WHAT YOU SHOULD DO: Only lines that contain the word "intros" are to be returned from the data below.

☆ ☆ ☆ ☆ ☆ ☆ ☆

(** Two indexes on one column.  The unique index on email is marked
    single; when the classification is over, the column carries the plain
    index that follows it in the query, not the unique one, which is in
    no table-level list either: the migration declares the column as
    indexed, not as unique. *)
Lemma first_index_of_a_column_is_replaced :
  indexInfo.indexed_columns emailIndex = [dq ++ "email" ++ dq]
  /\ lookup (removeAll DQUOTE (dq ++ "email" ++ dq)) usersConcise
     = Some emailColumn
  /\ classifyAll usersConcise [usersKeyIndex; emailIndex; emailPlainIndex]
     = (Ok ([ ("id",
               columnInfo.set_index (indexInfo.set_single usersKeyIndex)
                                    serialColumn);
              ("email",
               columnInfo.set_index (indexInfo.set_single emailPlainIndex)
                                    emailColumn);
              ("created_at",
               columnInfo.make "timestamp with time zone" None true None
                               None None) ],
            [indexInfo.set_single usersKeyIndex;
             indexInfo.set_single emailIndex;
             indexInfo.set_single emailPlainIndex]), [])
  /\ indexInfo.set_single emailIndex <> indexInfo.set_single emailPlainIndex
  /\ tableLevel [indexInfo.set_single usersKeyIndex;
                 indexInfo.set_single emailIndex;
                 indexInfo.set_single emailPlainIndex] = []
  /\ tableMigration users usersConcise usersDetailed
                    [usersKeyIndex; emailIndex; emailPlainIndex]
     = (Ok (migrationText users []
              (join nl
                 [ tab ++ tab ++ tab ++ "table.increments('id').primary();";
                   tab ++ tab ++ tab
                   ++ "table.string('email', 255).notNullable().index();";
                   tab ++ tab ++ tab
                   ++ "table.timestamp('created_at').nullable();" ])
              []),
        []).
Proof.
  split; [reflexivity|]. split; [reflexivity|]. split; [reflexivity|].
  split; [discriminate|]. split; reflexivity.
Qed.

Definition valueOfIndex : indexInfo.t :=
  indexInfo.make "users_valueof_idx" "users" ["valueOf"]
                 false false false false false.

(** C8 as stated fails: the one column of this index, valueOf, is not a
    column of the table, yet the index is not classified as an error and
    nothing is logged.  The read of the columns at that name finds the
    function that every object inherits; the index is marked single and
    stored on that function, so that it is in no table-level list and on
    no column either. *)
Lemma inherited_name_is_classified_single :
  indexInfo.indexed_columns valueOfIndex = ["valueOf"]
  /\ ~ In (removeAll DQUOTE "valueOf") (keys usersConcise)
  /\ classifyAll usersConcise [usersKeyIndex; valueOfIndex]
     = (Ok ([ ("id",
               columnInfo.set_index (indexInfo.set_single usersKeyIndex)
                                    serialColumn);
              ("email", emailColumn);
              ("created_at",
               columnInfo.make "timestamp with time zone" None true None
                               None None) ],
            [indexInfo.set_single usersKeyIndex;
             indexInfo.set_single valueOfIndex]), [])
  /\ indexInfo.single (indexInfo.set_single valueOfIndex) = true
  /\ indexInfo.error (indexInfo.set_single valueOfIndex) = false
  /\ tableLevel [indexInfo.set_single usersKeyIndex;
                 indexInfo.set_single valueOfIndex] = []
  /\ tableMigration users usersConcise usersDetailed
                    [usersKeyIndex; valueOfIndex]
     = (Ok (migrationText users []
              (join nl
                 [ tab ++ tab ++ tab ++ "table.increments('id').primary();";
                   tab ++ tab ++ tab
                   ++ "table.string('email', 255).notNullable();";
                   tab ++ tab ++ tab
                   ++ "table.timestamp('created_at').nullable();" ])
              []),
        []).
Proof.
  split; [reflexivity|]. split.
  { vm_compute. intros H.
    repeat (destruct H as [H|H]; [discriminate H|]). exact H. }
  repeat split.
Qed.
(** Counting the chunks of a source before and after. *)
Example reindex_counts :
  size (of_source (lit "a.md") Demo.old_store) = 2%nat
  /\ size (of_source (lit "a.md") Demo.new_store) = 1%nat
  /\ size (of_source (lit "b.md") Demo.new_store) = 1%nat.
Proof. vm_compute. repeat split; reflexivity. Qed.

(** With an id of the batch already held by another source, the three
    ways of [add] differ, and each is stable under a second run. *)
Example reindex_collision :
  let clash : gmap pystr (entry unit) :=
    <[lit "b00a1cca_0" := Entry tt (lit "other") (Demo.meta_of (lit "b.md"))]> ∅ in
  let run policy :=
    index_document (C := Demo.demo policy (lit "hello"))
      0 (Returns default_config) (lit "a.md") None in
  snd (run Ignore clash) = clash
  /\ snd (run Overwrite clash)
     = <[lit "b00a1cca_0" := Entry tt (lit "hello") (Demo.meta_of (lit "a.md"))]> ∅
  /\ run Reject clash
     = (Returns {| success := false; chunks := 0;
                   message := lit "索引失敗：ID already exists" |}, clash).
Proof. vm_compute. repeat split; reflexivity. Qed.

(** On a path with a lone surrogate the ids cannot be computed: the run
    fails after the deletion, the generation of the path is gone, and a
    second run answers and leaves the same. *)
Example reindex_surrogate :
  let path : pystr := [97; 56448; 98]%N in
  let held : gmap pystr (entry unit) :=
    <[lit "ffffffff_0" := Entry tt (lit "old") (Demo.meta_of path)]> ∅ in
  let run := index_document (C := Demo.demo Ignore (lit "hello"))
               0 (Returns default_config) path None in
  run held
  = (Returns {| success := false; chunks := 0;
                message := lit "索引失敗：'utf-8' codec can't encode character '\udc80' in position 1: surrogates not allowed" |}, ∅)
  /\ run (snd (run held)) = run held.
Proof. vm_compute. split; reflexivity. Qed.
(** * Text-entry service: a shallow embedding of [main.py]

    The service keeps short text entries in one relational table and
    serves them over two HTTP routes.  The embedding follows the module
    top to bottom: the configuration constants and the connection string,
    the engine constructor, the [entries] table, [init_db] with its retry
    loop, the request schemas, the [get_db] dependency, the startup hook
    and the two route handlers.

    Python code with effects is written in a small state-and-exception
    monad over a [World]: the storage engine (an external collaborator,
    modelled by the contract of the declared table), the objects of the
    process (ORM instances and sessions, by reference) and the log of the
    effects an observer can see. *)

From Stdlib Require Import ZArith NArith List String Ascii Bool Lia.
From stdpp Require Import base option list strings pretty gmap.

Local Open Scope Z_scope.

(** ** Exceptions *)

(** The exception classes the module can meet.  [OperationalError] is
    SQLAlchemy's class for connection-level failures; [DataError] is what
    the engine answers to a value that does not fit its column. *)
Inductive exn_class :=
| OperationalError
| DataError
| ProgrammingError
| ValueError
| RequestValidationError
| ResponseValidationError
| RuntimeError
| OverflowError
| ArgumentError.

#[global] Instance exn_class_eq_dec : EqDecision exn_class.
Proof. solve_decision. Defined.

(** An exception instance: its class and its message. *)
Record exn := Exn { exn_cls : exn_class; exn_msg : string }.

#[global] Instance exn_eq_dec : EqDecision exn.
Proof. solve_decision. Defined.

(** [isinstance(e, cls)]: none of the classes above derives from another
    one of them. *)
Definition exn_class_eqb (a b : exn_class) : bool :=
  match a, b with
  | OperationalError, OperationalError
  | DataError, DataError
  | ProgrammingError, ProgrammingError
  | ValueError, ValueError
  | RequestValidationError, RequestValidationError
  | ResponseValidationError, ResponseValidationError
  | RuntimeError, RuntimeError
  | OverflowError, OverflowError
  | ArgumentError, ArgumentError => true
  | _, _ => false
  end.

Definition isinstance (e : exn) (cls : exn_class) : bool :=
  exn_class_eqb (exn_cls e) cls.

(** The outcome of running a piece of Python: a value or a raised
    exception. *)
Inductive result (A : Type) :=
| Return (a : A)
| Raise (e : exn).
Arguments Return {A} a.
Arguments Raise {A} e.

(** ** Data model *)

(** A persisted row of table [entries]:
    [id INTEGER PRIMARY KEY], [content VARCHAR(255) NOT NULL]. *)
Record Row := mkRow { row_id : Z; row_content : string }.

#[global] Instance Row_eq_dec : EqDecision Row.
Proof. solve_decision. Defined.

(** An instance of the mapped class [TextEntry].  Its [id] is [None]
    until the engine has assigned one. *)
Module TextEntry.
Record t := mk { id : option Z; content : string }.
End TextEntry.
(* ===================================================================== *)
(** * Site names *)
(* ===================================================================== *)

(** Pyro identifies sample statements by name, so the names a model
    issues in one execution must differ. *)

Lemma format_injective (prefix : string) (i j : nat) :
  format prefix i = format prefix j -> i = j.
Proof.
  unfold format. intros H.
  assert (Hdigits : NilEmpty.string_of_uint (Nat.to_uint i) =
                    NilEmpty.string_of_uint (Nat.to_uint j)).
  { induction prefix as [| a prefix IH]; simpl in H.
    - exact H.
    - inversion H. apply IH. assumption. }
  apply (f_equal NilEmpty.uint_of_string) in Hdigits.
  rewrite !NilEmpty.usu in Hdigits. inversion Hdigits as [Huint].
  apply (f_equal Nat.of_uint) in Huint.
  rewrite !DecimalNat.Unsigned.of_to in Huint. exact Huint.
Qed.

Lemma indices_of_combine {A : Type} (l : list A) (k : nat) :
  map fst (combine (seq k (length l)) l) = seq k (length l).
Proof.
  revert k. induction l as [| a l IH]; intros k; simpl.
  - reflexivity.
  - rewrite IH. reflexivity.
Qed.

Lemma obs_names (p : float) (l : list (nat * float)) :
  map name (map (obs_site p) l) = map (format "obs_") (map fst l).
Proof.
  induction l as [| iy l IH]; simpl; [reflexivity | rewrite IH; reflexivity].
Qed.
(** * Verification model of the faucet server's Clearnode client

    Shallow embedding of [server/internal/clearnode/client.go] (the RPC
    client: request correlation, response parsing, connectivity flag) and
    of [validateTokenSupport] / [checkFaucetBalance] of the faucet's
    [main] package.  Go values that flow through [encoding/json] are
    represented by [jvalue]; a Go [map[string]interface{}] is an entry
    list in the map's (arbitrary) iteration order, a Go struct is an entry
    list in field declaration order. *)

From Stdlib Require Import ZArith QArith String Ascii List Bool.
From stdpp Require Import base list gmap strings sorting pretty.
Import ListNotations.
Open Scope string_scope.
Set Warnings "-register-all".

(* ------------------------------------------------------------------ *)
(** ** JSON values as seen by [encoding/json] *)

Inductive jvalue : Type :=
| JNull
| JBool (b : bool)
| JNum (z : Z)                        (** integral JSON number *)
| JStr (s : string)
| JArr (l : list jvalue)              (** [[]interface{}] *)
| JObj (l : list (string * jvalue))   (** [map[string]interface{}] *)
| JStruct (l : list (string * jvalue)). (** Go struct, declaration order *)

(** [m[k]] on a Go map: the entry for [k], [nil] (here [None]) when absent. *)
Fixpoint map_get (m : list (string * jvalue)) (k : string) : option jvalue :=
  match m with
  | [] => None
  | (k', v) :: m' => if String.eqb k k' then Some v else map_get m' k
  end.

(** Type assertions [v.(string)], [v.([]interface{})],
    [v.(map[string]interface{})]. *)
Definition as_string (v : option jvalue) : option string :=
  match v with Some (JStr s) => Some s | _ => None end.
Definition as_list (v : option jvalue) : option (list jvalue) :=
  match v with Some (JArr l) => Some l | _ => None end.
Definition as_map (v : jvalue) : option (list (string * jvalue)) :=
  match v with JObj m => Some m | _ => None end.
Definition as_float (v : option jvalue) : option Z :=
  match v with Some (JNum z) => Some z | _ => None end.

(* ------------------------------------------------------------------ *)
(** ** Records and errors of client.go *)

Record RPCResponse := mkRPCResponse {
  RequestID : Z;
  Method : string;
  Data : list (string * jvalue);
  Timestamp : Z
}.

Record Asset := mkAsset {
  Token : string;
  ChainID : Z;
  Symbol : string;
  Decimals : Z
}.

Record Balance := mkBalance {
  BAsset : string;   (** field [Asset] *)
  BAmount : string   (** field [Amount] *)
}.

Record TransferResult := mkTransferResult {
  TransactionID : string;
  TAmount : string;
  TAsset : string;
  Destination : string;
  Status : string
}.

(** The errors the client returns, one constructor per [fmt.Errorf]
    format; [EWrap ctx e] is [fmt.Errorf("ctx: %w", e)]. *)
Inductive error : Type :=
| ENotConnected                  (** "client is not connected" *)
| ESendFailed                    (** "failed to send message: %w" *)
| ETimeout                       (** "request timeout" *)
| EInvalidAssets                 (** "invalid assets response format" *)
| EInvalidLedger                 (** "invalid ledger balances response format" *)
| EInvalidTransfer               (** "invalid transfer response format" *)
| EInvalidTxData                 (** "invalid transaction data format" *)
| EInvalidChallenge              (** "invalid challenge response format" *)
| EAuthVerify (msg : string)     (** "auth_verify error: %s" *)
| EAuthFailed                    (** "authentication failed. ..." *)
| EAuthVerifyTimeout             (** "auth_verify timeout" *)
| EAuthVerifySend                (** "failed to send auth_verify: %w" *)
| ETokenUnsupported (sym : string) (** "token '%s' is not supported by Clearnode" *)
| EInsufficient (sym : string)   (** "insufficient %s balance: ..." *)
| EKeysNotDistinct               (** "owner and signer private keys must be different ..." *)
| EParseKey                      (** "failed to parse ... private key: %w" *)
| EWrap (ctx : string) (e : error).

☆ ☆ ☆ ☆ ☆ ☆ ☆

RESPONSE:
  { vm_compute. intros H.
  unfold format. intros H.
  revert k. induction l as [| a l IH]; intros k; simpl.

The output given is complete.